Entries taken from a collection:
● ● ● ●
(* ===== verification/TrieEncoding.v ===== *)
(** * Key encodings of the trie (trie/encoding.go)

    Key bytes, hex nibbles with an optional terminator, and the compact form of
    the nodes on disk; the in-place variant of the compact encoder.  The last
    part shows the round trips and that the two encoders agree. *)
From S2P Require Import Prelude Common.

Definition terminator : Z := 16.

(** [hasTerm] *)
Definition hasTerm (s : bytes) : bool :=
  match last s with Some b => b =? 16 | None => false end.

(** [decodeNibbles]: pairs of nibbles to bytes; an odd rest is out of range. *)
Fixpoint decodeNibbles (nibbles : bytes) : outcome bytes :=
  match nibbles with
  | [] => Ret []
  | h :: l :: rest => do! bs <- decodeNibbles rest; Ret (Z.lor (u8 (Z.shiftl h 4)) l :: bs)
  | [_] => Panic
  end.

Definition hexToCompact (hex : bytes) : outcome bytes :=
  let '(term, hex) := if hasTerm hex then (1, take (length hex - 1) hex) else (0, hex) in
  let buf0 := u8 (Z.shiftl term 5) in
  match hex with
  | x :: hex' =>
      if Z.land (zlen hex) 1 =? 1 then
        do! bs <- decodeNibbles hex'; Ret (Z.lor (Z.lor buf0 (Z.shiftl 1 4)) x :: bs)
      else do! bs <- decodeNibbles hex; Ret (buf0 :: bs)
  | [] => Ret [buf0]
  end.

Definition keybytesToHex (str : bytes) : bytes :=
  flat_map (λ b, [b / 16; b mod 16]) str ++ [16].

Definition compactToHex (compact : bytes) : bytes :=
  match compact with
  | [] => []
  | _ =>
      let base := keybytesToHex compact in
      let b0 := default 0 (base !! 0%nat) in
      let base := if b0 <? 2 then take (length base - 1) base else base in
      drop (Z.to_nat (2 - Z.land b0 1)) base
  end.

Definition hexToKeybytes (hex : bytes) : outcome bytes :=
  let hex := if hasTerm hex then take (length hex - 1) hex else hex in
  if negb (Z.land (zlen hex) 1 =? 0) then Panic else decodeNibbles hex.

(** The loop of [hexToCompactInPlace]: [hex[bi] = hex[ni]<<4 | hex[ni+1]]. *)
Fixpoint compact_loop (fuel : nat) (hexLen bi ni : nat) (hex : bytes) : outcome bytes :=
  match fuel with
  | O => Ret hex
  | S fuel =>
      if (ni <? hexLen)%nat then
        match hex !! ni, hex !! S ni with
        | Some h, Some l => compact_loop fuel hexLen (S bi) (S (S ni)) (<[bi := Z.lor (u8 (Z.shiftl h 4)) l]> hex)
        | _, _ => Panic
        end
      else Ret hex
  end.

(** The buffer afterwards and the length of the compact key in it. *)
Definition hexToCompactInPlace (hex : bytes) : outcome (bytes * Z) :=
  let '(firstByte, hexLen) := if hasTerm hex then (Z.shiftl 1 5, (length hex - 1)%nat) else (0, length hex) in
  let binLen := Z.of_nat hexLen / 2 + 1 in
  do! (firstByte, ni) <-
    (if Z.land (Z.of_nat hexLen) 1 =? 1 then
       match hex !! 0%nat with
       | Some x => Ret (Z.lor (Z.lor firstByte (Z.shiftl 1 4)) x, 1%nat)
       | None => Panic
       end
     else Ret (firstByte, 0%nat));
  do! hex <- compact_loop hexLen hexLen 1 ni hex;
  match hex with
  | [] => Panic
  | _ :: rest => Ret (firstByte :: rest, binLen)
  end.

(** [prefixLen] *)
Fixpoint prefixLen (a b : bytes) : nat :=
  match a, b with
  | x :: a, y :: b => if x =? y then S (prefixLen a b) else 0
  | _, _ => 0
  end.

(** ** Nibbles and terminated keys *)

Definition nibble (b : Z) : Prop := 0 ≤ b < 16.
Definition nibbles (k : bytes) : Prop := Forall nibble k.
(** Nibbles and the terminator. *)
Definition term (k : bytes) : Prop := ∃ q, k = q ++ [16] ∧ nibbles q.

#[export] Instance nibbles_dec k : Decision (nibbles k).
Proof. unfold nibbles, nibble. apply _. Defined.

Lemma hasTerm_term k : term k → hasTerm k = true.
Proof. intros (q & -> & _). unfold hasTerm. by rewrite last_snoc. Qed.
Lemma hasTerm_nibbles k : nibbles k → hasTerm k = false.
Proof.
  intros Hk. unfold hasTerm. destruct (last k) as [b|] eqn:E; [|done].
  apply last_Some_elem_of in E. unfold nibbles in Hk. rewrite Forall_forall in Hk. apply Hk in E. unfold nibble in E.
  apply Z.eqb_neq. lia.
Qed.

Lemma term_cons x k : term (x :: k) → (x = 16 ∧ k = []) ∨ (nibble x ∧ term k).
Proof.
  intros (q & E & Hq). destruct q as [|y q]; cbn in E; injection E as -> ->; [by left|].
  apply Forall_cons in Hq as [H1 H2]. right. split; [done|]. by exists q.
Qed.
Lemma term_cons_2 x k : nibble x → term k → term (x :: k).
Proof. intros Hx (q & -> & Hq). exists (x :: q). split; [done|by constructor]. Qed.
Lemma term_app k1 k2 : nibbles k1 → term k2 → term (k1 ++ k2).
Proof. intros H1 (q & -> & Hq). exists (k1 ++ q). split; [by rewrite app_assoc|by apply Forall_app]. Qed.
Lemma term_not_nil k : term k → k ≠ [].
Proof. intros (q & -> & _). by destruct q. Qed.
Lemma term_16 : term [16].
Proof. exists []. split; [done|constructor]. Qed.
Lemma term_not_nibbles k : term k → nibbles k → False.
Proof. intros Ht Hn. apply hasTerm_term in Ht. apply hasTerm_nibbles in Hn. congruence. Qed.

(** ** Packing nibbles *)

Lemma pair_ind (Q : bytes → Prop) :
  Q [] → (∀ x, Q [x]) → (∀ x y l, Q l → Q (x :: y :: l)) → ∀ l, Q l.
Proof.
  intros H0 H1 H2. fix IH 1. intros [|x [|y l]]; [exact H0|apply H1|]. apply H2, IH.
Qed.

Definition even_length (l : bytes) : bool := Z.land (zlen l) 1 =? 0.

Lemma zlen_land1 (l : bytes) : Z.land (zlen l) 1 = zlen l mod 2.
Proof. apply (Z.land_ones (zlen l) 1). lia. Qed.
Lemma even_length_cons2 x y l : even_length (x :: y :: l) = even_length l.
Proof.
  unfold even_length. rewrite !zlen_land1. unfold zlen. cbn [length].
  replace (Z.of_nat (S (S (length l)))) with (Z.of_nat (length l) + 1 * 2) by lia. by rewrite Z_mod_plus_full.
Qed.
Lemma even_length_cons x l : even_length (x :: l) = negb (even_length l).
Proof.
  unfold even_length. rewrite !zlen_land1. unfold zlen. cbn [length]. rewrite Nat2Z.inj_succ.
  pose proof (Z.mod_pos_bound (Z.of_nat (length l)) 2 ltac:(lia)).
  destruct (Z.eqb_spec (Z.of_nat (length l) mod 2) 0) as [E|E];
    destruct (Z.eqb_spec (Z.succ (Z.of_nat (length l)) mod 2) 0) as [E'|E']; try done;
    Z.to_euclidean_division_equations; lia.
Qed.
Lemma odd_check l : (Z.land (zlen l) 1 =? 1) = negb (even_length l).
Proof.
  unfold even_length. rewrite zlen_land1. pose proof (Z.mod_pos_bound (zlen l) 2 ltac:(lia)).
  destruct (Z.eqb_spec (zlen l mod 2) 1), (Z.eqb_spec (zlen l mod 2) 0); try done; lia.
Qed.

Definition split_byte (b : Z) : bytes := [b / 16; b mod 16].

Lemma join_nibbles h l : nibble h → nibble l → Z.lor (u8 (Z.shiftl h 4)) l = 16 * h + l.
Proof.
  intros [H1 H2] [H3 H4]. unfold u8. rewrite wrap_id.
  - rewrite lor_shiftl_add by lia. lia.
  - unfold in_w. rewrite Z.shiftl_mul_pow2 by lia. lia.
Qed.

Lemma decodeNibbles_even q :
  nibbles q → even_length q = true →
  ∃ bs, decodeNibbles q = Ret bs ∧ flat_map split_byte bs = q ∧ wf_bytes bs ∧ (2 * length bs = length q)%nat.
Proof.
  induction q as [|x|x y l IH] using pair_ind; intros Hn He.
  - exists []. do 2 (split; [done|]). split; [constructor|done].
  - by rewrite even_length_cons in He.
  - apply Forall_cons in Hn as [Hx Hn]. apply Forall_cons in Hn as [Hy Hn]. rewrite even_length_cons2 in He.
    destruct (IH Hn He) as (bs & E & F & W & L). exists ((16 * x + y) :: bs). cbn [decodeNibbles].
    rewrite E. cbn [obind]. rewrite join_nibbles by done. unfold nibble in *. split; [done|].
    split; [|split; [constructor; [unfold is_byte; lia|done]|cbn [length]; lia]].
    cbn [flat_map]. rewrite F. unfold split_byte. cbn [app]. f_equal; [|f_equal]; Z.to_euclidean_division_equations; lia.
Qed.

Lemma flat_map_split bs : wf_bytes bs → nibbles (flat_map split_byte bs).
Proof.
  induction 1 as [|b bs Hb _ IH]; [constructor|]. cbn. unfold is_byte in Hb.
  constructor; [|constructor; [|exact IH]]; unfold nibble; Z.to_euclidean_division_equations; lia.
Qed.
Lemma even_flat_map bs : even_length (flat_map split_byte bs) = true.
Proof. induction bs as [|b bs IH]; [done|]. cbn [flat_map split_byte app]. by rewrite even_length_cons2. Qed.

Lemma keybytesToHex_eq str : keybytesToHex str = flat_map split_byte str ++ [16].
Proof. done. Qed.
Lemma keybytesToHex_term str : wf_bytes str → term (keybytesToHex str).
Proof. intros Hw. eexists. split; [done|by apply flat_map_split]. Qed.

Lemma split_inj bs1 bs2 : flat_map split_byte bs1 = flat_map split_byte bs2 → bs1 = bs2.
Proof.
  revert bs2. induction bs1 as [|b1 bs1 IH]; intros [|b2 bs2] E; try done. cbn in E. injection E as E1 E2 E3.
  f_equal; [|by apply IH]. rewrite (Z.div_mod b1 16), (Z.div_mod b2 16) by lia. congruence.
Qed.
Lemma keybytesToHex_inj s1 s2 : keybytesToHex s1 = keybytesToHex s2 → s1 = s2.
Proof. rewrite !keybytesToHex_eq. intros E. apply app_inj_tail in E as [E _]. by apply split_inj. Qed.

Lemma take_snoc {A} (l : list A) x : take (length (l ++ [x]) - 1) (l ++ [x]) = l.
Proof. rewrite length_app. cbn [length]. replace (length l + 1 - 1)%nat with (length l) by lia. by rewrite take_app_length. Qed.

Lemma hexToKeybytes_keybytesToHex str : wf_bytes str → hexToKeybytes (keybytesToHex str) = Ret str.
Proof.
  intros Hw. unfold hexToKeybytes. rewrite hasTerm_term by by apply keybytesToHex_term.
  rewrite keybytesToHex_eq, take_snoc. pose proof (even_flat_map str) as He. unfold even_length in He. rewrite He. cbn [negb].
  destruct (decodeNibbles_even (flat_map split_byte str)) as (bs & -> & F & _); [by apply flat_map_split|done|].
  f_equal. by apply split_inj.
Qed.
● ● ● ●
Would you filter the records and copy out each line containing "terminator"?

    Key bytes, hex nibbles with an optional terminator, and the compact form of
Definition terminator : Z := 16.
(** Nibbles and the terminator. *)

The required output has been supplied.